Romantic comedies. Rom coms. Whatever you want to call them, it was a punishing year spent watching good looking do the same thing over and over again—meet cute, fall in love, then fall out of love before walking off into the sunset, happily ever after.
Kathryn Heigl, Jennifer Aniston, Justin Timberlake, Kate Hudson and Chris Evans not only tested my love of movies, but my love of love in that grim year.
At the time I declared the rom com dead.
I suggested it could be resurrected if someone like Quentin Tarantino came along and completely reinvented the genre, but the chances of that happening were about as great as Kristen Bell finding herself alone as the end credits roll.
Then along came Joseph Gordon-Levitt and “Don Jon.” Tarantino must be too busy reinventing the grindhouse genre to bother with rom coms, but the former “Third Rock from the Sun” star isn’t.
Gordon-Levitt, who also wrote and directed, stars as Jon Martello, nicknamed Don Jon because he is the godfather of meeting women in bars.

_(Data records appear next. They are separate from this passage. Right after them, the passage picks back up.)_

Implicit Types (a b : @Agent Args) (op : @Operation Args) (ops : list (@Operation Args)).

Local Abbreviation apply := (apply stringify formatContextForPrompt platform toolRegistry).
Local Abbreviation applyAll :=
  (Runs.applyAll stringify formatContextForPrompt platform toolRegistry).
Local Abbreviation chat := (chat stringify toolRegistry).
Local Abbreviation chatRequest := (chatRequest stringify toolRegistry).
Local Abbreviation refreshContext := (refreshContext formatContextForPrompt platform).
Local Abbreviation systemMessageOf := (systemMessageOf formatContextForPrompt platform).

(** Only [saveCheckpoint] writes the checkpoint list. *)
Lemma apply_checkpoints op a a' :
  apply op a = Some a' ->
  Runs.is_save op = false ->
  checkpoints (session a') = checkpoints (session a).
Proof.
  intros Happly Hop. destruct op; cbn [AgentCore.apply] in Happly; cbn in Hop; simplify_eq.
  - by destruct (Invariant.initialize_messages formatContextForPrompt platform created a)
      as [_ ->].
  - by destruct (Invariant.chat_appends stringify toolRegistry streamText userMessage a)
      as [_ ->].
  - unfold restoreCheckpoint. by case_match.
  - apply Invariant.compact_checkpoints.
  - unfold clear in Happly. by case_match; simplify_eq.
  - unfold switchProvider. by case_match.
  - unfold AgentCore.refreshContext. cbn. by repeat case_match.
Qed.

He and his pals (Rob Brown and Jeremy Luke) troll nightclubs in search of “dimes”—perfect tens—but in secret Jon prefers the company of his computer. Addicted to porn sites, he spends an inordinate amount of time surfing the net, looking for the perfect video to “lose himself in.”
He can’t even give the habit up after he meets Barbara Sugarman (Scarlett Johansson), a beautiful, gum snapping Jersey girl who thinks people who watch porn are sick. She encourages him to go back to school, to better himself, which he does, all the while watching porn.
The porn addiction (SPOILER ALERT) eventually drives a wedge between them, but he soon learns about true intimacy when he meets an older woman (Julianne Moore) at night school.
“Don Jon” is a rom com is disguised as a character study. Jon’s romantic dalliances are a context for his intimacy issues, but the romance comes in unexpected places, subverting the formula that makes movies like “Sweet Home Alabama” so predictable.
The comedy comes from the characters. Imagine all the guys from “Jersey Shore” rolled into one porn-obsessed lothario and you have Gordon-Levitt’s foul mouthed but spot on portrayal of Jon.
Johansson, who swallows her words in what may go down as one of the greatest Jersey accents ever to be captured on celluloid, is the movie’s McGuffin. She appears to be the girl of his dreams, but she is simply the physical embodiment of his bombshell porn dreams come to life. It’s because he doesn’t love her that he learns what love actually is.
Cudos also go to Tony Danza as Jon’s father. He’s a carbon copy of the hot headed horn dog, and living proof that the apple doesn’t fall far from the tree.
“Don Jon” is a stylish, crude look at romance with loads of laughs. It shows off Joseph Gordon-Levitt’s promise as a filmmaker, but more importantly it reinvents the rom com in a fun—although vulgar—way.